I’m tempted to read Ashley Stokes’s op-ed in the Providence Journal as a very clever satire of the way in which people would expect somebody who studied “urban sociology” in college to respond to David Carlin’s controversial essay on the subject of “white privilege.”
Stokes rattles off “a quick reference list” of examples of what “white privilege” means in America, today. Some of the points that she makes — those that are on specific issues — contain fair points and should be part of our national conversation about race, but other points are simply outbursts that would dissipate like smoke at the slightest breeze of objection. Here’s one:
White privilege is having an interaction with law enforcement and being able to walk away with your life.

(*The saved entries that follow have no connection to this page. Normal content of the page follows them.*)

(* ===== verification/ConsoleConfig.v ===== *)
(** * The environment of the console container ([consoleconfig.go])

    The capabilities and tunables of a [PgConsole] as the variables the
    console application reads, in their fixed order, and the check of the
    values the application would refuse. [time.Duration.String] is written out
    with the units and the fraction of the standard library. *)

From S2P Require Import Prelude GoUtf8 GoStrings ApiTypes NetPolicy.

(** ** [time.Duration] *)

Definition Nanosecond : Z := 1.
Definition Microsecond : Z := 1000 * Nanosecond.
Definition Millisecond : Z := 1000 * Microsecond.
Definition Second : Z := 1000 * Millisecond.
Definition Minute : Z := 60 * Second.
Definition Hour : Z := 60 * Minute.

(** [fmtFrac]: the fraction of [v/10^prec] without trailing zeros, and the
    integer part. *)
Fixpoint fmtFrac (prec : nat) (v : Z) (acc : string) (print : bool) : string * Z :=
  match prec with
  | O => (if print then "." +:+ acc else acc, v)
  | S prec =>
      let d := (v mod 10)%Z in
      let print := print || negb (d =? 0)%Z in
      fmtFrac prec (v / 10)%Z (if print then String (digit d) acc else acc) print
  end.

Definition unit_String (prec : nat) (u : Z) (name : string) : string :=
  let '(frac, v) := fmtFrac prec u "" false in Itoa v +:+ frac +:+ name.

Definition seconds_String (u : Z) : string :=
  let '(frac, v) := fmtFrac 9 u "" false in
  let s := Itoa (v mod 60) +:+ frac +:+ "s" in
  if (v / 60 =? 0)%Z then s
  else
    let m := Itoa (v / 60 mod 60) +:+ "m" +:+ s in
    if (v / 60 / 60 =? 0)%Z then m else Itoa (v / 60 / 60) +:+ "h" +:+ m.

Definition Duration_String (d : Z) : string :=
  let u := Z.abs d in
  let s := if (u =? 0)%Z then "0s"
           else if (u <? Microsecond)%Z then unit_String 0 u "ns"
           else if (u <? Millisecond)%Z then unit_String 3 u "µs"
           else if (u <? Second)%Z then unit_String 6 u "ms"
           else seconds_String u in
  if (d <? 0)%Z then "-" +:+ s else s.

Example duration_hour : Duration_String Hour = "1h0m0s".
Proof. vm_compute. reflexivity. Qed.
Example duration_frac : Duration_String (90 * Second + 250 * Millisecond) = "1m30.25s".
Proof. vm_compute. reflexivity. Qed.
Example duration_small : Duration_String (- (1500 * Microsecond)) = "-1.5ms".
Proof. vm_compute. reflexivity. Qed.

(** ** Capabilities *)

Definition consoleTrustedUserHeader : string := "X-Forwarded-User".
Definition consoleTrustedLevelHeader : string := "X-PgToolBox-Level".
Definition pgAdminLinkPath : string := "/pgadmin".

Definition minEventsMaxAge : Z := Minute.
Definition maxEventsMaxAge : Z := 24 * Hour.
Definition minAPIRequestTimeout : Z := Second.
Definition maxAPIRequestTimeout : Z := Minute.
Definition minHistoryCoalesceWindow : Z := Second.
Definition maxHistoryCoalesceWindow : Z := Hour.
Definition minMetricsInterval : Z := 5 * Second.
Definition maxMetricsInterval : Z := 5 * Minute.
Definition minMetricsRetention : Z := Hour.
Definition maxMetricsRetention : Z := 30 * 24 * Hour.

Definition or_true (b : option bool) : bool := default true b.
Definition or_false (b : option bool) : bool := default false b.

Definition consoleAllowOperations (c : PgConsole) : bool :=
  or_true c.(PC_Spec).(CS_Console).(CO_AllowOperations).
Definition consoleAllowLogs (c : PgConsole) : bool :=
  or_true c.(PC_Spec).(CS_Console).(CO_AllowLogs).
Definition consoleAllowAccessReview (c : PgConsole) : bool :=
  or_true c.(PC_Spec).(CS_Console).(CO_AllowAccessReview).
Definition consoleAllowClusterCatalogs (c : PgConsole) : bool :=
  or_false c.(PC_Spec).(CS_Console).(CO_AllowClusterCatalogs).
Definition consoleAllowInsecureLinks (c : PgConsole) : bool :=
  or_false c.(PC_Spec).(CS_Console).(CO_AllowInsecureLinks).
Definition consoleHistoryEnabled (c : PgConsole) : bool :=
  or_true c.(PC_Spec).(CS_Console).(CO_History).(HI_Enabled).
Definition consoleMetricsEnabled (c : PgConsole) : bool :=
  or_true c.(PC_Spec).(CS_Console).(CO_Metrics).(ME_Enabled).

Definition consolePgAdminURL (c : PgConsole) : string :=
  if pgAdminEnabled c then pgAdminLinkPath else "".

(** ** The environment *)

Definition boolString (b : bool) : string := if b then "true" else "false".
Definition int32String (n : Z) : string := Itoa n.

(** A variable that is rendered only when its field is set. *)
Definition set_env {A} (name : string) (render : A → string) (v : option A) : list EnvVar :=
  match v with Some a => [mkEnv name (render a)] | None => [] end.

Definition nonempty (s : string) : option string := if is_empty s then None else Some s.

Definition consoleEnv (c : PgConsole) : list EnvVar :=
  let spec := c.(PC_Spec).(CS_Console) in
  [mkEnv "CLUSTER_NAME" c.(PC_Spec).(CS_CNPGClusterRef);
   mkEnv "NAMESPACE" (PC_Namespace c);
   mkEnv "TRUSTED_USER_HEADER" consoleTrustedUserHeader;
   mkEnv "TRUSTED_LEVEL_HEADER" consoleTrustedLevelHeader;
   mkEnv "ALLOW_OPERATIONS" (boolString (consoleAllowOperations c));
   mkEnv "ALLOW_LOGS" (boolString (consoleAllowLogs c));
   mkEnv "ALLOW_ACCESS_REVIEW" (boolString (consoleAllowAccessReview c));
   mkEnv "ALLOW_CLUSTER_CATALOGS" (boolString (consoleAllowClusterCatalogs c));
   mkEnv "ALLOW_INSECURE_LINKS" (boolString (consoleAllowInsecureLinks c))]
  ++ set_env "LOG_TAIL_LINES" int32String spec.(CO_LogTail).(LT_Lines)
  ++ set_env "LOG_TAIL_MAX_BYTES" int32String spec.(CO_LogTail).(LT_MaxBytes)
  ++ set_env "EVENTS_MAX_AGE" Duration_String spec.(CO_EventsMaxAge)
  ++ set_env "API_REQUEST_TIMEOUT" Duration_String spec.(CO_APIRequestTimeout)
  ++ [mkEnv "HISTORY_ENABLED" (boolString (consoleHistoryEnabled c))]
  ++ set_env "HISTORY_MAX_REVISIONS" int32String spec.(CO_History).(HI_MaxRevisions)
  ++ set_env "HISTORY_MAX_BYTES" int32String spec.(CO_History).(HI_MaxBytes)
  ++ set_env "HISTORY_PER_OBJECT_REVISIONS" int32String spec.(CO_History).(HI_PerObjectRevisions)
  ++ set_env "HISTORY_COALESCE_WINDOW" Duration_String spec.(CO_History).(HI_CoalesceWindow)
  ++ [mkEnv "METRICS_ENABLED" (boolString (consoleMetricsEnabled c))]
  ++ set_env "METRICS_INTERVAL" Duration_String spec.(CO_Metrics).(ME_Interval)
  ++ set_env "METRICS_RETENTION" Duration_String spec.(CO_Metrics).(ME_Retention)
  ++ set_env "PGADMIN_URL" id (nonempty (consolePgAdminURL c))
  ++ set_env "MONITORING_URL" id (nonempty spec.(CO_MonitoringURL)).

(** ** The check *)

(** One row of the table of durations: field, value, bounds. *)
Definition duration_row : Type := string * option Z * Z * Z.

Definition console_durations (c : PgConsole) : list duration_row :=
  let spec := c.(PC_Spec).(CS_Console) in
  [("spec.console.eventsMaxAge", spec.(CO_EventsMaxAge), minEventsMaxAge, maxEventsMaxAge);
   ("spec.console.apiRequestTimeout", spec.(CO_APIRequestTimeout), minAPIRequestTimeout, maxAPIRequestTimeout);
   ("spec.console.history.coalesceWindow", spec.(CO_History).(HI_CoalesceWindow),
     minHistoryCoalesceWindow, maxHistoryCoalesceWindow);
   ("spec.console.metrics.interval", spec.(CO_Metrics).(ME_Interval), minMetricsInterval, maxMetricsInterval);
   ("spec.console.metrics.retention", spec.(CO_Metrics).(ME_Retention), minMetricsRetention, maxMetricsRetention)].

Definition row_outside (d : duration_row) : bool :=
  let '(_, v, lo, hi) := d in
  match v with Some v => (v <? lo)%Z || (hi <? v)%Z | None => false end.

Definition row_error (d : duration_row) : string :=
  let '(field, _, lo, hi) := d in
  field +:+ " must be between " +:+ Duration_String lo +:+ " and " +:+ Duration_String hi.

Definition validateConsoleSpec (c : PgConsole) : result string unit :=
  match first_such row_outside (console_durations c) with
  | Some d => Err (row_error d)
  | None =>
      if HasPrefix c.(PC_Spec).(CS_Console).(CO_MonitoringURL) "http://" && negb (consoleAllowInsecureLinks c)
      then Err "spec.console.monitoringURL must use https unless spec.console.allowInsecureLinks is true"
      else Ok tt
  end.

(** ** What the console is given *)

(** The variables the console knows, in the order they are rendered. *)
Definition env_order : list string :=
  ["CLUSTER_NAME"; "NAMESPACE"; "TRUSTED_USER_HEADER"; "TRUSTED_LEVEL_HEADER"; "ALLOW_OPERATIONS";
   "ALLOW_LOGS"; "ALLOW_ACCESS_REVIEW"; "ALLOW_CLUSTER_CATALOGS"; "ALLOW_INSECURE_LINKS";
   "LOG_TAIL_LINES"; "LOG_TAIL_MAX_BYTES"; "EVENTS_MAX_AGE"; "API_REQUEST_TIMEOUT"; "HISTORY_ENABLED";
   "HISTORY_MAX_REVISIONS"; "HISTORY_MAX_BYTES"; "HISTORY_PER_OBJECT_REVISIONS"; "HISTORY_COALESCE_WINDOW";
   "METRICS_ENABLED"; "METRICS_INTERVAL"; "METRICS_RETENTION"; "PGADMIN_URL"; "MONITORING_URL"].

Definition env_value (name : string) (env : list EnvVar) : option string :=
  EN_Value <$> first_such (λ e, String.eqb e.(EN_Name) name) env.

(** An optional duration between two bounds. *)
Definition within (lo hi : Z) (v : option Z) : Prop := ∀ d, v = Some d → (lo ≤ d ≤ hi)%Z.

(** The bounds of the durations and the rule of the link-out. *)
Record console_acceptable (c : PgConsole) : Prop := {
  ca_events : within Minute (24 * Hour) c.(PC_Spec).(CS_Console).(CO_EventsMaxAge);
  ca_timeout : within Second Minute c.(PC_Spec).(CS_Console).(CO_APIRequestTimeout);
  ca_window : within Second Hour c.(PC_Spec).(CS_Console).(CO_History).(HI_CoalesceWindow);
  ca_interval : within (5 * Second) (5 * Minute) c.(PC_Spec).(CS_Console).(CO_Metrics).(ME_Interval);
  ca_retention : within Hour (720 * Hour) c.(PC_Spec).(CS_Console).(CO_Metrics).(ME_Retention);
  ca_links : (∃ rest, c.(PC_Spec).(CS_Console).(CO_MonitoringURL) = "http://" +:+ rest) →
    c.(PC_Spec).(CS_Console).(CO_AllowInsecureLinks) = Some true
}.

Lemma set_env_names {A} name (render : A → string) v l k :
  EN_Name <$> l `sublist_of` k → EN_Name <$> (set_env name render v ++ l) `sublist_of` name :: k.
Proof. intros H. destruct v; cbn; by constructor. Qed.

Lemma consoleEnv_names c : EN_Name <$> consoleEnv c `sublist_of` env_order.
Proof.
  unfold consoleEnv, env_order. cbn [app fmap list_fmap EN_Name].
  repeat (apply sublist_skip || apply set_env_names || cbn [app fmap list_fmap EN_Name]).
  rewrite <-(app_nil_r (set_env "MONITORING_URL" _ _)). apply set_env_names. done.
Qed.

Lemma env_value_app name l k : env_value name (l ++ k) =
  match env_value name l with Some v => Some v | None => env_value name k end.
Proof.
  unfold env_value. induction l as [|e l IH]; [done|]. cbn. destruct (String.eqb _ _); [done|]. apply IH.
Qed.

Lemma env_value_set {A} n name (render : A → string) v :
  env_value n (set_env name render v) = if String.eqb name n then render <$> v else None.
Proof. destruct v; cbn; by destruct (String.eqb name n). Qed.

Lemma row_outside_false f v lo hi : row_outside (f, v, lo, hi) = false ↔ within lo hi v.
Proof.
  unfold row_outside, within. destruct v as [d|]; [|by split].
  rewrite orb_false_iff, !Z.ltb_ge. split; [by intros [? ?] ? [= <-]|]. intros H. by apply H.
Qed.

(** A console specification is accepted exactly when its durations lie in
    the documented bounds and its monitoring link uses https unless insecure
    links are allowed; and the environment is rendered in one fixed order with
    no variable twice, states every capability as a flag, names the identity
    headers the proxy sets, and offers pgAdmin, by a root-relative link,
    exactly when it is enabled. *)
Theorem console_configuration c :
  (validateConsoleSpec c = Ok tt ↔ console_acceptable c)
  ∧ EN_Name <$> consoleEnv c `sublist_of` env_order
  ∧ NoDup (EN_Name <$> consoleEnv c)
  ∧ (let value name := env_value name (consoleEnv c) in
     value "TRUSTED_USER_HEADER" = Some "X-Forwarded-User"
     ∧ value "TRUSTED_LEVEL_HEADER" = Some "X-PgToolBox-Level"
     ∧ value "ALLOW_OPERATIONS" = Some (boolString (consoleAllowOperations c))
     ∧ value "ALLOW_LOGS" = Some (boolString (consoleAllowLogs c))
     ∧ value "ALLOW_ACCESS_REVIEW" = Some (boolString (consoleAllowAccessReview c))
     ∧ value "ALLOW_CLUSTER_CATALOGS" = Some (boolString (consoleAllowClusterCatalogs c))
     ∧ value "ALLOW_INSECURE_LINKS" = Some (boolString (consoleAllowInsecureLinks c))
     ∧ value "EVENTS_MAX_AGE" = Duration_String <$> c.(PC_Spec).(CS_Console).(CO_EventsMaxAge)
     ∧ value "PGADMIN_URL" = (if pgAdminEnabled c then Some "/pgadmin" else None)).
Proof.
  split_and!.
  - unfold validateConsoleSpec. split.
    + destruct (first_such _ _) eqn:E; [done|]. rewrite first_such_None in E.
      assert (Hrow : ∀ f v lo hi, (f, v, lo, hi) ∈ console_durations c → within lo hi v)
        by (intros f v lo hi Hin%E; by apply row_outside_false in Hin).
      destruct (_ && _) eqn:Hl; [done|]. intros _.
      split; try (eapply Hrow; unfold console_durations; rewrite !elem_of_cons; by eauto 10).
      intros [rest Hr]. rewrite Hr in Hl. unfold consoleAllowInsecureLinks, or_false in Hl.
      rewrite (proj2 (HasPrefix_true _ _)) in Hl by eauto. cbn in Hl. by destruct (CO_AllowInsecureLinks _) as [[]|].
    + intros [H1 H2 H3 H4 H5 H6].
      assert (first_such row_outside (console_durations c) = None) as ->.
      { apply first_such_None. unfold console_durations. intros x. rewrite !elem_of_cons, elem_of_nil.
        intros [->|[->|[->|[->|[->|[]]]]]]; by apply row_outside_false. }
      destruct (HasPrefix _ _) eqn:Hp; [|done]. apply HasPrefix_true, H6 in Hp.
      unfold consoleAllowInsecureLinks, or_false. by rewrite Hp.
  - apply consoleEnv_names.
  - eapply sublist_NoDup; [|apply consoleEnv_names]. apply (bool_decide_unpack _). vm_compute. done.
  - intros value. split_and!; [done..| |]; unfold value; [unfold consoleEnv; rewrite !env_value_app, !env_value_set|].
    + cbn. by destruct (CO_EventsMaxAge _).
    + unfold consoleEnv, consolePgAdminURL. rewrite !env_value_app, !env_value_set. cbn.
      by destruct (pgAdminEnabled c).
Qed.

Even accepting Stokes’s premises, this sentiment is so exaggerated as to be rhetorically useless. Obviously, almost all non-white people who interact with police live to tell the tale. The incidents of people dying at the hands of police are major news splashes because they are rare compared with the number of interactions. But a more subtle statement wouldn’t serve Stokes’s indignation.
Or consider this one:
White privilege is reminding people to remember Pearl Harbor, the Alamo, the Boston Tea Party and both world wars, but then asking why black people can’t seem to put slavery behind them.
Perhaps there are Americans who wish to erase the memory of slavery, although I can’t recall having ever heard from them, but far more common is the belief that we should remember slavery in exactly the same way as we remember wars: to learn from history, overcome its challenges, and not repeat it.
More profound, however, are the areas in which one would hope Stokes can see how she engages in just the sort of narrow racial thinking that she attributes to “white privilege”:
White privilege is no one assuming your success in education or your career is from athletic scholarships or affirmative action.
This entire discussion began with a front-page news story claiming that white people benefit by their skin color and remain almost generally ignorant of the ways in which that’s true. Beyond assuming that any success in a white person’s life must be the benefit of “athletic scholarships or affirmative action,” the shibboleth of “white privilege” assumes that any success at all in a white person’s life comes from the privilege.
On the grand scale, this sort or racial determinism is simply a way to divide Americans along imaginary — or at least superficial — lines for the personal and political gain of race hucksters and progressives. On the individual scale, though, I’d propose that “liberal privilege” is about being able to skip all evidence and logic and go straight to presuming to offer unquestionable “reference lists” for people who disagree. Most of all, it’s a way for liberals of all races — whether Ashley Stokes or Mark Santow — who were raised in privileged circumstances to look down their noses at those who weren’t.
Stokes acknowledges the adverse circumstances of Carlin’s own childhood, but she gets it wrong. It’s not “unfortunate” that “Americans of all backgrounds have similar stories of struggle.” Experience with struggle helps to make us stronger, and overcoming adversity fulfills the grand drama of our lives.
What’s unfortunate is that liberals like Stokes and Santow push a cultural narrative in order to belittle the accomplishments of others, like Carlin. Worse is that they then use the same narrative to discredit the others’ suggestions about how to overcome adversity while telling those who continue to face it that it can’t be overcome apart from a divisive ideology and without the election of a particular political party promising handouts, quotas, and moral absolution.